India's Manufacturing PMI Hits Four-Month Peak in February Driven by Strong Domestic Demand
Synopsis
Key Takeaways
New Delhi, March 2 (NationPress) The Indian manufacturing Purchasing Managers' Index (PMI) surged from 55.4 in January to a notable four-month peak of 56.9 in February. This rise is attributed to a significant increase in domestic demand for Indian products, which led to higher order intakes and marked the strongest production growth in four months, as confirmed by S&P Global data released on Monday.
The recent PMI figure, which is seasonally adjusted, reflects a pronounced enhancement in the sector's overall health.
“The final manufacturing PMI for India indicates a heightened pace of manufacturing activities in February. Production expanded more rapidly for the second consecutive month, driven by robust domestic orders,” stated Pranjul Bhandari, Chief India Economist at HSBC.
Nevertheless, the growth of new export orders continued its downward trend that commenced in mid-2025, which has somewhat hindered job creation within the manufacturing sector, noted Bhandari.
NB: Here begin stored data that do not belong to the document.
Definition resumed_taken : World :=
  element_taken (b "l") suspended_waiter (after_push RPush (b "l") [b "x"] suspended).
Definition resumed_end : World :=
  (send_all (b "7.0.0") (example_handler 1) 1 suspended_rest
     (propagate_if (example_handler 1) BLPop suspended_blpop resumed_taken)).1.

Lemma suspended_refines : registry_refines (w_blpop suspended) [suspended_waiter].
Proof.
  replace (w_blpop suspended) with
    (register_callbacks (w_keys suspended_waiter) (w_callback suspended_waiter) empty_registry).2
    by (vm_compute; reflexivity).
  exact (register_chain _ [] _ _ refines_empty).
Qed.

Lemma push_resumes_exec_witness :
  ∃ w' new, send 2 [b "RPUSH"; b "l"; b "x"] suspended = (w', Ok tt) ∧
    w_out resumed_end = w_out suspended ++ new ∧ reply_texts new = [integer_reply 2] ∧
    last (w_out w') = Some (Response 2 (integer_reply 1)) ∧
    w_store w' = w_store resumed_end ∧ registry_refines (w_blpop w') [].
Proof.
  assert (Forall immediate_request suspended_rest) as Hrest
    by (constructor; [split; [done|]; eexists; split; reflexivity|constructor]).
  assert (w_execs suspended !! 0%N = Some (mkExec 1 ([ok_reply] ++ replicate 2 []) suspended_queue (example_handler 1) (ReplyTo 1)))
    as Hctx by (vm_compute; reflexivity).
  assert (send_all (b "7.0.0") (example_handler 1) 1 suspended_rest
    (propagate_if (example_handler 1) BLPop suspended_blpop resumed_taken) = (resumed_end, Ok tt)) as Hall
    by (vm_compute; reflexivity).
  assert (is_active (tm_of (h_id (example_handler 2)) suspended) = false) as Hact2 by (vm_compute; reflexivity).
  assert (is_active (tm_of (h_id (example_handler 1)) suspended) = false) as Hact1 by (vm_compute; reflexivity).
  assert (pushed RPush [b "x"] (list_at (b "l") (w_store suspended)) = [b "x"]) as Hlist by (vm_compute; reflexivity).
  destruct (push_resumes_exec (b "7.0.0") 20 (example_handler 2) (example_request [b "RPUSH"; b "l"; b "x"])
    (mkCommand RPush (b "RPUSH") [b "l"; b "x"]) 2 suspended resumed_end [suspended_waiter] (b "l") [b "x"] (b "x") []
    suspended_waiter 0 suspended_blpop suspended_queue suspended_rest [ok_reply] (example_handler 1) 1
    eq_refl Hact2 eq_refl eq_refl (or_introl eq_refl) eq_refl ltac:(discriminate) Hlist suspended_refines eq_refl eq_refl
    Hctx eq_refl Hrest eq_refl Hact1 ltac:(apply Nat.leb_le; reflexivity) Hall)
    as (w' & new & E1 & E2 & E3 & E4 & E5 & E6).
  exists w', new. split; [exact E1|]. split; [exact E2|].
  assert (w_out resumed_end = w_out suspended ++ [Response 1 (integer_reply 2)]) as En by (vm_compute; reflexivity).
  rewrite E2 in En. apply app_inv_head in En. subst new. split; [reflexivity|].
  split; [|split; [exact E5|exact E6]]. rewrite E4. cbn [app]. rewrite last_app.
  vm_compute. reflexivity.
Defined.
Lemma connection_command_inv ts conn request w w' conn' action :
  handshake_inv ts conn → connection_command conn request w = (w', Ok (conn', action)) →
  handshake_inv (ts ++ request_type request) conn'.
Proof.
  intros Hinv. unfold connection_command, request_type.
  destruct (bool_decide (type request = Array)) eqn:Ht; bool_prop; cbn [negb orb].
  2:{ intros [= _ <- _]. by apply handshake_inv_more. }
  rewrite Ht. unfold parse_command. destruct (elements request) as [|e es]; simpl.
  { intros [= _ <- _]. by apply handshake_inv_more. }
  unfold mbind, M_bind. cbn [lift].
  destruct (handshake_step conn _ w) as [w1 [[conn1 [error|]]| | |]] eqn:E; try done;
    apply (handshake_inv_step ts) in E; try done; cbn [cmd_type] in *.
  - intros [= _ <- _]. done.
  - destruct (is_ack _ _); [|by intros [= _ <- _]].
    destruct (handle_ack_ok conn1 (mkCommand (parse_type (str e)) (str e) (map str es)) w1) as [w2 ->].
    by intros [= _ <- _].
Qed.

Lemma trace_inv c requests conn :
  conn_trace c requests conn → handshake_inv (concat (request_type <$> requests)) conn.
Proof.
  induction 1 as [|requests conn request conn' action w w' _ IH Hstep]; [apply handshake_inv_new|].
  rewrite fmap_app, concat_app. cbn [fmap list_fmap concat]. rewrite app_nil_r.
  by eapply connection_command_inv.
Qed.

(** The well-formed requests of the handshake. *)
Definition of_type (t : CommandType) (request : RespValue) : Prop :=
  type request = Array ∧ ∃ cmd, parse_command request = Ok cmd ∧ cmd_type cmd = t.

Lemma read_step conn request t w w' conn' :
  of_type t request → handshake_step conn t w = (w', Ok (conn', None)) →
  (t = Replconf → mode_ conn' ≠ ModeReplication) →
  connection_command conn request w = (w', Ok (conn', PostCommand (select_handler conn' t) request)).
Proof.
  intros (Ht & cmd & Hp & <-) Hs Hack. unfold connection_command.
  rewrite bool_decide_eq_true_2 by done. cbn [negb orb]. rewrite bool_decide_eq_false_2.
  - rewrite Hp. unfold lift. rewrite (bind_Ok _ _ _ _ _ eq_refl), (bind_Ok _ _ _ _ _ Hs).
    assert (is_ack conn' cmd = false) as ->; [|done]. unfold is_ack.
    destruct (decide (cmd_type cmd = Replconf)) as [E|E].
    + by rewrite (bool_decide_eq_false_2 (mode_ conn' = ModeReplication)) by auto.
    + by rewrite (bool_decide_eq_false_2 (cmd_type cmd = Replconf)), andb_false_r by done.
  - unfold parse_command in Hp. destruct (elements request); [done|simpl; lia].
Qed.

(** ** Properties *)

(** C31. The handshake is required.  A connection is registered as a replica (and
    gets propagated writes) only after PING, two REPLCONFs and PSYNC in this
    order, possibly with other handshake commands in between; being registered
    is the same as being in replication mode. *)
Theorem handshake_required (c : ConnId) (requests : list RespValue) (conn : Connection)
    (Htrace : conn_trace c requests conn) (Hreg : registered_as_replica_ conn = true) :
  mode_ conn = ModeReplication ∧
  [Ping; Replconf; Replconf; Psync] `sublist_of` concat (request_type <$> requests).
Proof.
  pose proof (trace_inv c requests conn Htrace) as Hinv. split.
  - by apply (inv_registered _ _ Hinv).
  - by apply (inv_replica _ _ Hinv).
Qed.

(** A client stays a client.  The first command that is not PING, REPLCONF or
    PSYNC makes a connection a client for good: from then on no request changes
    the connection or the replica registry, and every command, the replication
    commands included, goes to the client handler. *)
Theorem client_mode_final (conn : Connection) (request : RespValue) (w w' : World)
    (conn' : Connection) (action : Action) (Hmode : mode_ conn = ModeClient)
    (Hstep : connection_command conn request w = (w', Ok (conn', action))) :
  conn' = conn ∧ w_replicas w' = w_replicas w ∧ w_store w' = w_store w ∧
  (action = AwaitWrite ∨ action = PostCommand (client_handler conn) request).
Proof.
  unfold connection_command in Hstep.
  destruct (_ || _); [injection Hstep as <- <- <-; by split_and!; [..|left]|].
  unfold mbind, M_bind, lift in Hstep. destruct (parse_command request) as [cmd| | |]; try done.
  unfold handshake_step in Hstep. rewrite Hmode in Hstep. simpl in Hstep.
  unfold is_ack, select_handler in Hstep. rewrite Hmode in Hstep. simpl in Hstep.
  injection Hstep as <- <- <-. by split_and!; [..|right].
Qed.
Lemma within_blpop cmd k : (reply_depth k ≤ D)%nat → within D (S p) 1 (execute_blpop call cmd k).
Proof.
  intros Hk. pose proof within_blpop_immediate. unfold execute_blpop, arg, seconds_to_ns. stay_within.
Qed.

Lemma within_execute h cmd k body :
  (reply_depth k ≤ D)%nat → execute redis_version call h cmd k = Some body → within D (S p) 1 body.
Proof.
  intros Hk. pose proof within_serve_xread.
  rewrite execute_table. unfold command_table. destruct (h_kind h), (cmd_type cmd); intros [= <-];
    first [by apply within_blpop
          | by eapply within_weaken; [apply within_exec|lia]
          | unfold execute_ping, execute_info, execute_echo, execute_set, execute_get, execute_type,
              execute_incr, execute_rpush, execute_lpush, execute_lrange, execute_llen, execute_lpop,
              execute_xadd, execute_xrange, execute_xread, execute_watch, execute_unwatch,
              execute_wait, execute_multi, execute_discard, execute_replconf, execute_psync,
              setup_xread_blocking, wait_poll, arg, parse_expiry; stay_within].
Qed.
Indian goods manufacturers reported that strong demand, marketing strategies, and increased client needs supported a further rise in new business intakes. Furthermore, the growth rate was historically high and the most significant since last October.
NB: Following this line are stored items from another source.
(** ** Serving blocked clients *)

Lemma deliver_untouched k s w : plain k = true → untouched (owns_direct k) w (deliver k s w).
Proof.
  induction k as [c'| |raw k IH|]; intros Hp; [| |specialize (IH Hp)|done]; cbn [deliver owns_direct].
  - split; try done. cbn [w_out with_out]. rewrite answers_app. unfold answers at 2. simpl.
    by case_bool_decide.
  - apply untouched_refl.
  - unfold propagate_all, modify. cbn [fst]. destruct (propagate raw _) as [posts r].
    destruct IH as [E1 E2 E3 E4 E5 E6 Hq Ha]. split; try done. cbn [w_out with_out].
    by rewrite answers_app, answers_posts, Nat.add_0_r.
Qed.

Lemma cancel_execs t w : w_execs (cancel_timer t w).1 = w_execs w.
Proof. unfold cancel_timer, modify. simpl. by repeat case_match. Qed.

Section commands.
Context (call : Task → M unit) (redis_version : bytes).
Context (Hreply : ∀ k s, balanced (Some k) (call (TReply k s))).
Context (Hserve : ∀ key, balanced None (call (TServeBlpop key))).
Context (Hnext : ∀ ctx t req, balanced (Some (ReplyExec ctx t req)) (call (TRunNext ctx))).
Context (Hplain : ∀ k s w, plain k = true →
  call (TReply k s) w = (deliver k s w, Ok tt) ∨ (call (TReply k s) w).2 = NoFuel).

(** One reader gets its answer and leaves. *)
Lemma serve_reader_ledger x w ws xs n w' a :
  x ∈ xs → ledger w ws xs n →
  (unregister_xread (w_id x);; xread_callback call (w_callback x)) w = (w', Ok a) →
  w_execs w' = w_execs w ∧ ledger w' ws (filter (λ y, w_id y ≠ w_id x) xs) n.
Proof.
  intros Hx Hl E. pose proof (l_readers _ _ _ _ Hl) as Hrs. rewrite Forall_forall in Hrs.
  destruct (Hrs x Hx) as (Hp & _ & Ht). destruct (ledger_leave_xread x w ws xs n Hx Hl) as (n0 & -> & Hl0).
  unfold unregister_xread in E. rewrite bind_modify in E. set (w0 := with_xread _ w) in *.
  unfold xread_callback in E. apply (ledger_cancel _ _ _ _ _ (Ht : blocking_timer _ w0)) in Hl0.
  pose proof (cancel_execs (xread_timer (w_callback x)) w0) as Ee.
  set (w1 := (cancel_timer (xread_timer (w_callback x)) w0).1) in *.
  rewrite (bind_Ok (cancel_timer (xread_timer (w_callback x))) _ w0 w1 tt eq_refl), bind_gets in E.
  unfold mbind, M_bind, lift in E. destruct (xread _ _ _) as [results| | |]; try done.
  destruct (Hplain (xread_reply (w_callback x)) (format_stream_entries results) w1 Hp) as [E1|E1];
    [|by rewrite E in E1]. rewrite E1 in E. injection E as <- _.
  pose proof (deliver_untouched (xread_reply (w_callback x)) (format_stream_entries results) w1 Hp) as Hu.
  split; [by rewrite (u_execs _ _ _ Hu), Ee|]. rewrite owns_plain by done.
  by eapply ledger_untouched.
Qed.

Lemma serve_readers_ledger l : ∀ w ws xs n w' a,
  (∀ x, x ∈ l → x ∈ xs) → NoDup (w_id <$> l) → ledger w ws xs n →
  serve_readers call (registration <$> l) w = (w', Ok a) →
  w_execs w' = w_execs w ∧ holds w' n.
Proof.
  induction l as [|x l IH]; intros w ws xs n w' a Hin Hnd Hl E.
  { injection E as <- _. split; [done|]. by exists ws, xs. }
  rewrite fmap_cons in E. rewrite fmap_cons in Hnd. cbn [serve_readers] in E. apply NoDup_cons in Hnd as [Hx Hnd].
  assert ((unregister_xread (w_id x);; xread_callback call (w_callback x);;
    serve_readers call (registration <$> l)) w =
    ((unregister_xread (w_id x);; xread_callback call (w_callback x));;
     serve_readers call (registration <$> l)) w) as E' by done.
  cbn [reg_id registration reg_callback] in E. rewrite E' in E. unfold mbind at 1, M_bind at 1 in E.
  destruct ((unregister_xread (w_id x);; xread_callback call (w_callback x)) w) as [w1 [[]| | |]] eqn:E1; try done.
  apply (serve_reader_ledger x w ws xs n) in E1 as [Ee Hl1]; [|apply Hin; left|done].
  eapply IH in E as [-> Hh]; [by rewrite Ee| |done|exact Hl1].
  intros y Hy. apply list_elem_of_filter. split; [|apply Hin; by right].
  intros Heq. apply Hx. rewrite <- Heq. by apply list_elem_of_fmap_2.
Qed.

Lemma balanced_serve_xread key : balanced None (serve_xread_waiters call key).
Proof.
  intros w n w' a (ws & xs & Hl) _ E. unfold serve_xread_waiters in E. rewrite bind_gets in E.
  unfold registry_find in E. rewrite (refines_callbacks _ _ (l_xread _ _ _ _ Hl)), default_queue_repr in E.
  rewrite queue_for_readers in E by (eapply Forall_impl; [exact (l_readers _ _ _ _ Hl)|]; by intros x (_ & ? & _)).
  cbn [from_option]. rewrite Nat.add_0_r.
  eapply serve_readers_ledger in E as [-> Hh]; [done| | |exact Hl].
  - by intros x [_ Hx]%list_elem_of_filter.
  - apply NoDup_fmap_filter, (refines_nodup _ _ (l_xread _ _ _ _ Hl)).
Qed.

Lemma balanced_serve_blpop key : balanced None (serve_blpop_waiters call key).
Proof.
  intros w n w' a Hw _ E. unfold serve_blpop_waiters in E. rewrite bind_gets in E.
  destruct (registry_find key (w_blpop w)) as [[|reg rest]|] eqn:Ef;
    [by eapply (balanced_ret tt) in E| |by eapply (balanced_ret tt) in E].
  rewrite bind_on_store in E. set (w1 := with_store _ w) in E.
  assert (holds w1 n) as (ws & xs & Hl).
  { destruct Hw as (ws & xs & Hl). exists ws, xs. rewrite <- (Nat.add_0_r n).
    eapply ledger_untouched; [|exact Hl]. by split. }
  destruct (lpop key 1 (w_store w)).1 as [[|value vs]|].
  1,3: injection E as <- _; cbn [from_option]; rewrite Nat.add_0_r; split; [done|by exists ws, xs].
  destruct (registry_head_waiter key _ ws reg rest (l_blpop _ _ _ _ Hl) Ef) as (x & Hx & ->).
  pose proof (l_waiters _ _ _ _ Hl) as Hws. rewrite Forall_forall in Hws. destruct (Hws x Hx) as [Hv Ht].
  destruct (ledger_leave_blpop x w1 ws xs n Hx Hl) as (n0 & -> & Hl0).
  cbn [reg_id reg_callback] in E. unfold unregister_blpop in E. rewrite bind_modify in E.
  set (w2 := with_blpop _ w1) in *. apply (ledger_cancel _ _ _ _ _ (Ht : blocking_timer _ w2)) in Hl0.
  unfold blpop_callback in E. pose proof (cancel_execs (blpop_timer (w_callback x)) w2) as Ee.
  set (w3 := (cancel_timer (blpop_timer (w_callback x)) w2).1) in *.
  assert (((call (TReply (blpop_reply (w_callback x)) (key_value_reply key value)));;
    call (TServeBlpop key)) w3 = (w', Ok a)) as E' by (exact E). clear E.
  assert (balanced (Some (blpop_reply (w_callback x)))
    (call (TReply (blpop_reply (w_callback x)) (key_value_reply key value));; call (TServeBlpop key))) as Hb
    by (by apply balanced_bind_first).
  eapply Hb in E'; [|by exists (filter (λ y, w_id y ≠ w_id x) ws), xs|by cbn [from_option]; rewrite Ee].
  cbn [from_option] in *. by rewrite Ee, Nat.add_0_r in *.
Qed.

(** ** Commands *)

Lemma balanced_on_tm_idle h f :
  (∀ tm wm, queued_commands_ (f tm wm).1 = queued_commands_ tm ∨ queued_commands_ (f tm wm).1 = []) →
  balanced None (on_tm h f).
Proof.
  intros Hf. apply balanced_on_tm. intros tm wm Hq. destruct (Hf tm wm) as [-> | ->]; [done|constructor].
Qed.

Lemma watch_queue h keys tm wm :
  queued_commands_ (fold_left (watch_one h) keys (tm, wm)).1 = queued_commands_ tm.
Proof.
  revert tm wm. induction keys as [|key keys IH]; intros tm wm; [done|]. cbn [fold_left].
  assert (queued_commands_ (watch_one h (tm, wm) key).1 = queued_commands_ tm) as <-.
  { unfold watch_one, watch_key. destruct (watched_keys_ tm !! key) eqn:E; [done|].
    destruct (watch key h wm). simpl. unfold associate_watch_id. by case_match. }
  destruct (watch_one h (tm, wm) key) as [tm1 wm1]. apply IH.
Qed.

Lemma balanced_begin h : balanced None (on_tm h (λ tm wm, (begin tm, wm))).
Proof. apply balanced_on_tm_idle. by right. Qed.

Lemma balanced_clear h : balanced None (on_tm h clear_watches).
Proof. apply balanced_on_tm_idle. by left. Qed.

Lemma balanced_reset h : balanced None (on_tm h reset).
Proof. apply balanced_on_tm_idle. by right. Qed.

Lemma balanced_watch h keys : balanced None (on_tm h (λ tm wm, fold_left (watch_one h) keys (tm, wm))).
Proof. apply balanced_on_tm_idle. intros. left. apply watch_queue. Qed.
Production also increased at the fastest rate in four months, surpassing its long-term average. According to survey participants, enhancements in efficiency, strong underlying demand, a rise in new work intakes, and technology investments collectively contributed to the increase in production volumes, as highlighted in the report.
Cost pressures remained manageable, with increases occurring at a moderate pace similar to January. However, inflation in output charges rose slightly, exceeding its long-term average, as noted.
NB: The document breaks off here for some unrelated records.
Lemma typed_register_replica conn : typed (register_replica conn).
Proof. unfold register_replica. case_match; [apply typed_ret|]. intros w [H1 H2 H3]. split; [by split|done]. Qed.

Lemma typed_handshake conn t : typed (handshake_step conn t).
Proof.
  unfold handshake_step. case_match; [apply typed_ret|]. destruct t; try apply typed_ret;
    case_match; try apply typed_ret.
  apply typed_bind; [apply typed_register_replica|intros; apply typed_ret].
Qed.

Lemma parse_typed text : outcome_typed (parse text).
Proof.
  intros e E. assert (only_reserve_throws (parse text)) as Ht
    by (unfold parse; destruct text; [done|apply parse_loop_throws]).
  rewrite E in Ht. simpl in Ht. by subst e.
Qed.

Lemma typed_connection_read conn text : typed (connection_read conn text).
Proof.
  apply typed_bind; [apply typed_lift, parse_typed|]. intros [[command n]|].
  2: { apply typed_bind; [by apply typed_respond|intros; apply typed_ret]. }
  unfold connection_command. apply typed_if.
  { apply typed_bind; [by apply typed_respond|intros; apply typed_ret]. }
  apply typed_bind; [apply typed_lift, parse_command_typed|intros parsed].
  apply (typed_bind_post (λ r : Connection * option bytes, from_option literal true r.2 = true)).
  - apply typed_handshake.
  - intros w r _. unfold handshake_step, register_replica. destruct (negb _); [by intros [= <-]|].
    destruct (cmd_type parsed); repeat case_match; by intros [= <-].
  - intros [conn' [error|]] He.
    + apply typed_bind; [by apply typed_respond|intros; apply typed_ret].
    + apply typed_if; [|apply typed_ret]. apply typed_bind; [apply typed_handle_ack|intros; apply typed_ret].
Qed.

(** ** All states *)

(** The events of the server; requests are of the kind considered. *)
Inductive speaking_step (version : bytes) : World → World → Prop :=
  | speak_handle fuel h request k w :
      spoken request → speaking_step version w (handle version fuel h request k w).1
  | speak_expires t w : speaking_step version w (timer_expires t w).1
  | speak_completes fuel t w : speaking_step version w (timer_completes version fuel t w).1
  | speak_read conn text w : speaking_step version w (connection_read conn text w).1
  | speak_closed conn w : speaking_step version w (connection_closed conn w).1
  | speak_destroyed conn w : speaking_step version w (connection_destroyed conn w).1
  | speak_accept c w : speaking_step version w (accept c w).1
  | speak_clock steady system w :
      w_steady w ≤ steady → speaking_step version w (with_clocks steady system w).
The PMI serves as an indicator of overall conditions assessed through metrics such as new orders, production, employment, supplier delivery times, and inventory levels.
When external sales increased, surveyed companies reported gains from regions including Asia, Europe, the Middle East, and the United States.
“One area where growth took a step back was in new export orders. The increase in February was the slowest in 17 months, with the rate of growth aligning broadly with its long-term average,” the report stated.